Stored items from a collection
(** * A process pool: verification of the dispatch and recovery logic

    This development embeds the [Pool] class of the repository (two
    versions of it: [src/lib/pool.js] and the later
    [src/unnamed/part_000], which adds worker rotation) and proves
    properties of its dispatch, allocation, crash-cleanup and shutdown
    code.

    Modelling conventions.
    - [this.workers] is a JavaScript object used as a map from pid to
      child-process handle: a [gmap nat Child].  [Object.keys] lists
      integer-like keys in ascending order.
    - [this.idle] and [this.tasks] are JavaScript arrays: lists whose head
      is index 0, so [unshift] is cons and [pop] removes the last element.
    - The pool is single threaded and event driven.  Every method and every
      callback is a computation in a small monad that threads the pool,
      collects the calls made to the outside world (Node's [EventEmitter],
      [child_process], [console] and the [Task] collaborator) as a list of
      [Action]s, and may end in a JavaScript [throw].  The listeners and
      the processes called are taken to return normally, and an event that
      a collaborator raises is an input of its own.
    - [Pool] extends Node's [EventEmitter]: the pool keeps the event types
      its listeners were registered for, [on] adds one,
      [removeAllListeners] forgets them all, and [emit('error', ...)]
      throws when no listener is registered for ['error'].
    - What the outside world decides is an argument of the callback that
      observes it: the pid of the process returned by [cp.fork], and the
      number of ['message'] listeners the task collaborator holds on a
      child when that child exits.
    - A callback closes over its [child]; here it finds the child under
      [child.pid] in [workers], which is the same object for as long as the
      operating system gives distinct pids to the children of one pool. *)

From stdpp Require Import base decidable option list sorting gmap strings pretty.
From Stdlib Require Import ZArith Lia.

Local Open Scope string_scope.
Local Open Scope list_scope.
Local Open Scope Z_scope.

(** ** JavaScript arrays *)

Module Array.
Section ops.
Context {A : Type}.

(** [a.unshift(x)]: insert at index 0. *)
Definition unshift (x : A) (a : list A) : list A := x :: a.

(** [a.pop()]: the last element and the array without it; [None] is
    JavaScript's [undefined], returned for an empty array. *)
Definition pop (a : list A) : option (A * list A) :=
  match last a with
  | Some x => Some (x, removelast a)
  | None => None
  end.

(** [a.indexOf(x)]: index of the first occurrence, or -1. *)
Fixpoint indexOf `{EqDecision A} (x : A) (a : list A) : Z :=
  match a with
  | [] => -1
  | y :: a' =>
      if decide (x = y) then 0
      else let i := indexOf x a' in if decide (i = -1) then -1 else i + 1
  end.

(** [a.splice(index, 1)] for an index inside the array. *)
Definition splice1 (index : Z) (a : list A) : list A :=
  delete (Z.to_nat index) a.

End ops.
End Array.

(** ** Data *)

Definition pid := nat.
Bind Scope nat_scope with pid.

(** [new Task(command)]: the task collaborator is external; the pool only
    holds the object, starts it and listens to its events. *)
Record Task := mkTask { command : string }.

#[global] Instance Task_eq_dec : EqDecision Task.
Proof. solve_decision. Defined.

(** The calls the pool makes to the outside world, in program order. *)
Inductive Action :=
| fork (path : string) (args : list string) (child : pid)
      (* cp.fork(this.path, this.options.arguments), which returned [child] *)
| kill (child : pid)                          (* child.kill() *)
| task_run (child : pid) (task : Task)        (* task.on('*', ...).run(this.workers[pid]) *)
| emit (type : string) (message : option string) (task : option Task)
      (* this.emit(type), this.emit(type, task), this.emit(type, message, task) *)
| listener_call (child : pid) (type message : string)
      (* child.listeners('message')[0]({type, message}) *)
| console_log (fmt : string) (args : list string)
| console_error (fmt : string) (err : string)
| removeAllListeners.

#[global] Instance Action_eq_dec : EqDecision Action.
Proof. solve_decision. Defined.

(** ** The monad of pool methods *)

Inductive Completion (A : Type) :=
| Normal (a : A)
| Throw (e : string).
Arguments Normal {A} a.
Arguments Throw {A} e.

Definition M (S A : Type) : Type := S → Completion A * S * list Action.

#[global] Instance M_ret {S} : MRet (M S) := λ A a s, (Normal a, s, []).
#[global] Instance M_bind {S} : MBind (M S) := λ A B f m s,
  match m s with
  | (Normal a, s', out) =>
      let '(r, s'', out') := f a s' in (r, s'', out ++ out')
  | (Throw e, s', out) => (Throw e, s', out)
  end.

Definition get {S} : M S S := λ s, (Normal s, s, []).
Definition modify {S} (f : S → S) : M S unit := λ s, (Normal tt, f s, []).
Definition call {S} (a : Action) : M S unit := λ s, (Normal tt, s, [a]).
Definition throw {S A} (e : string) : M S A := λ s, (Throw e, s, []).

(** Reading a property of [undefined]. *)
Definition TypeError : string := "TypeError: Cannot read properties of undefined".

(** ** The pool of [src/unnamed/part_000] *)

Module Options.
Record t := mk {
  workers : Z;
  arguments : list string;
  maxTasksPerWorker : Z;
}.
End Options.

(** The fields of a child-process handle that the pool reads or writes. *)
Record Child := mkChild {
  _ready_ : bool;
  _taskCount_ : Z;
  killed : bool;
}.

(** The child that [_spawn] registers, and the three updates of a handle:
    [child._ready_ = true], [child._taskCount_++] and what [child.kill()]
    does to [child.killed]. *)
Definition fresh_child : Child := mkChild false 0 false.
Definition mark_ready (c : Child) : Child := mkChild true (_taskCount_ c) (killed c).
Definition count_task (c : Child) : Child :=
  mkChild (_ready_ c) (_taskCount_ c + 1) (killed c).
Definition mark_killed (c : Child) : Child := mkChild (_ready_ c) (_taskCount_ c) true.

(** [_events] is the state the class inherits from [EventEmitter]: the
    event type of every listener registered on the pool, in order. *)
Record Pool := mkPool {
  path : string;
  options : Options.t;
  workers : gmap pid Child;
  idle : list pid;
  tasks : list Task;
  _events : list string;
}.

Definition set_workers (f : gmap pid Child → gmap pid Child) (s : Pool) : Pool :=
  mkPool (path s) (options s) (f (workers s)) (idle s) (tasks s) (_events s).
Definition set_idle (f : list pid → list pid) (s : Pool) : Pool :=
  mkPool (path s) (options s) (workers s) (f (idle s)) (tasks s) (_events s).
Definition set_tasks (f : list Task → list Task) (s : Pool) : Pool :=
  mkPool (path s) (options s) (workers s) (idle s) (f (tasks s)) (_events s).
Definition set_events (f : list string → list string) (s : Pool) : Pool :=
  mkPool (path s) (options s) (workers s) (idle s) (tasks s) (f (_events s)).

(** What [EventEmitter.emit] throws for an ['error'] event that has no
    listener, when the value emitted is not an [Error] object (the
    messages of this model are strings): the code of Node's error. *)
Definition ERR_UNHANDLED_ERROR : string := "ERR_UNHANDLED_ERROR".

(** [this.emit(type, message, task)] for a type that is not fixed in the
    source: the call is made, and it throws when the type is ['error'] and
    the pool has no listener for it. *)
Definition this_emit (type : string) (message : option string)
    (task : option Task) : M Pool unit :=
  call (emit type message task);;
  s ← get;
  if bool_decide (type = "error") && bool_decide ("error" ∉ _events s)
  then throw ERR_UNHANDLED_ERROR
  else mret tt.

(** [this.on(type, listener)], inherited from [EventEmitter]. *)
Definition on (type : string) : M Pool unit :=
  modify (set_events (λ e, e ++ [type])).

--

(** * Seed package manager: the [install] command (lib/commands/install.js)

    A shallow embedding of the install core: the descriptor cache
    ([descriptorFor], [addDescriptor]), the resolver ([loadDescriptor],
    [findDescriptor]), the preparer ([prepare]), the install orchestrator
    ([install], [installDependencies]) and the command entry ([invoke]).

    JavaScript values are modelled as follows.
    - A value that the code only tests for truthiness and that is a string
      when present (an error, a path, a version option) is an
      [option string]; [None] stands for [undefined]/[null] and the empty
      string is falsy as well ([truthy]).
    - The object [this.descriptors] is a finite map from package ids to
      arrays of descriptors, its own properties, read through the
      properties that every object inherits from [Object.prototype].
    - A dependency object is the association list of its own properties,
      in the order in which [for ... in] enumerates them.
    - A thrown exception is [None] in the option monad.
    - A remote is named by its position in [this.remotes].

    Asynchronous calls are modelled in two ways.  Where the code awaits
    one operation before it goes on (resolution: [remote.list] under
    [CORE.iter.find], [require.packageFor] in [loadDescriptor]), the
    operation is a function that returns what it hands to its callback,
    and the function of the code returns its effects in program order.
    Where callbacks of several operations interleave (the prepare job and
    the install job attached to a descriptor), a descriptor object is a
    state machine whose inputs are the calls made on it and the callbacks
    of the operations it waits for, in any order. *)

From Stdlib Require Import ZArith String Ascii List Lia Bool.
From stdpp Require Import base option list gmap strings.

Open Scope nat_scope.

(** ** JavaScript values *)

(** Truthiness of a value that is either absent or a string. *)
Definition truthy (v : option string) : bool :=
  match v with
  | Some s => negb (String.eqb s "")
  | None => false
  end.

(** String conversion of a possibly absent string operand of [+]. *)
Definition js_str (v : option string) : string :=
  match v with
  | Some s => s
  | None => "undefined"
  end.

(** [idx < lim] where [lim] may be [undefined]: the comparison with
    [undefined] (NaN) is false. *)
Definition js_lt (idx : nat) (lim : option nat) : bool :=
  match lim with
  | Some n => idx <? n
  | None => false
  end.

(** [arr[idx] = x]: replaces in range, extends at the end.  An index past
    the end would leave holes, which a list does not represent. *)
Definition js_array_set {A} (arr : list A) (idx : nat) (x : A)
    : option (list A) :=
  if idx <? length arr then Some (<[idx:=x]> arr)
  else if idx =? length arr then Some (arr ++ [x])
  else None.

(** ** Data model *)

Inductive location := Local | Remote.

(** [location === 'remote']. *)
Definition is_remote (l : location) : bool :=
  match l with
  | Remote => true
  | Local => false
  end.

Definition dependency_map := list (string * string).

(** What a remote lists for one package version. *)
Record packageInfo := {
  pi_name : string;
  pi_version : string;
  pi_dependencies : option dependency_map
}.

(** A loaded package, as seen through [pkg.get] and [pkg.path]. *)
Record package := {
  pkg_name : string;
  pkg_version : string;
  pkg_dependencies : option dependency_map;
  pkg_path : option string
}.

What this task involves:
Set down, exactly as they stand above, the lines starting with the line with "[child.pid] in [workers], which" and going on through the line with "Bind Scope nat_scope with pid.", and no others.

Solved problem:
      [child.pid] in [workers], which is the same object for as long as the
      operating system gives distinct pids to the children of one pool. *)

From stdpp Require Import base decidable option list sorting gmap strings pretty.
From Stdlib Require Import ZArith Lia.

Local Open Scope string_scope.
Local Open Scope list_scope.
Local Open Scope Z_scope.

(** ** JavaScript arrays *)

Module Array.
Section ops.
Context {A : Type}.

(** [a.unshift(x)]: insert at index 0. *)
Definition unshift (x : A) (a : list A) : list A := x :: a.

(** [a.pop()]: the last element and the array without it; [None] is
    JavaScript's [undefined], returned for an empty array. *)
Definition pop (a : list A) : option (A * list A) :=
  match last a with
  | Some x => Some (x, removelast a)
  | None => None
  end.

(** [a.indexOf(x)]: index of the first occurrence, or -1. *)
Fixpoint indexOf `{EqDecision A} (x : A) (a : list A) : Z :=
  match a with
  | [] => -1
  | y :: a' =>
      if decide (x = y) then 0
      else let i := indexOf x a' in if decide (i = -1) then -1 else i + 1
  end.

(** [a.splice(index, 1)] for an index inside the array. *)
Definition splice1 (index : Z) (a : list A) : list A :=
  delete (Z.to_nat index) a.

End ops.
End Array.

(** ** Data *)

Definition pid := nat.
Bind Scope nat_scope with pid.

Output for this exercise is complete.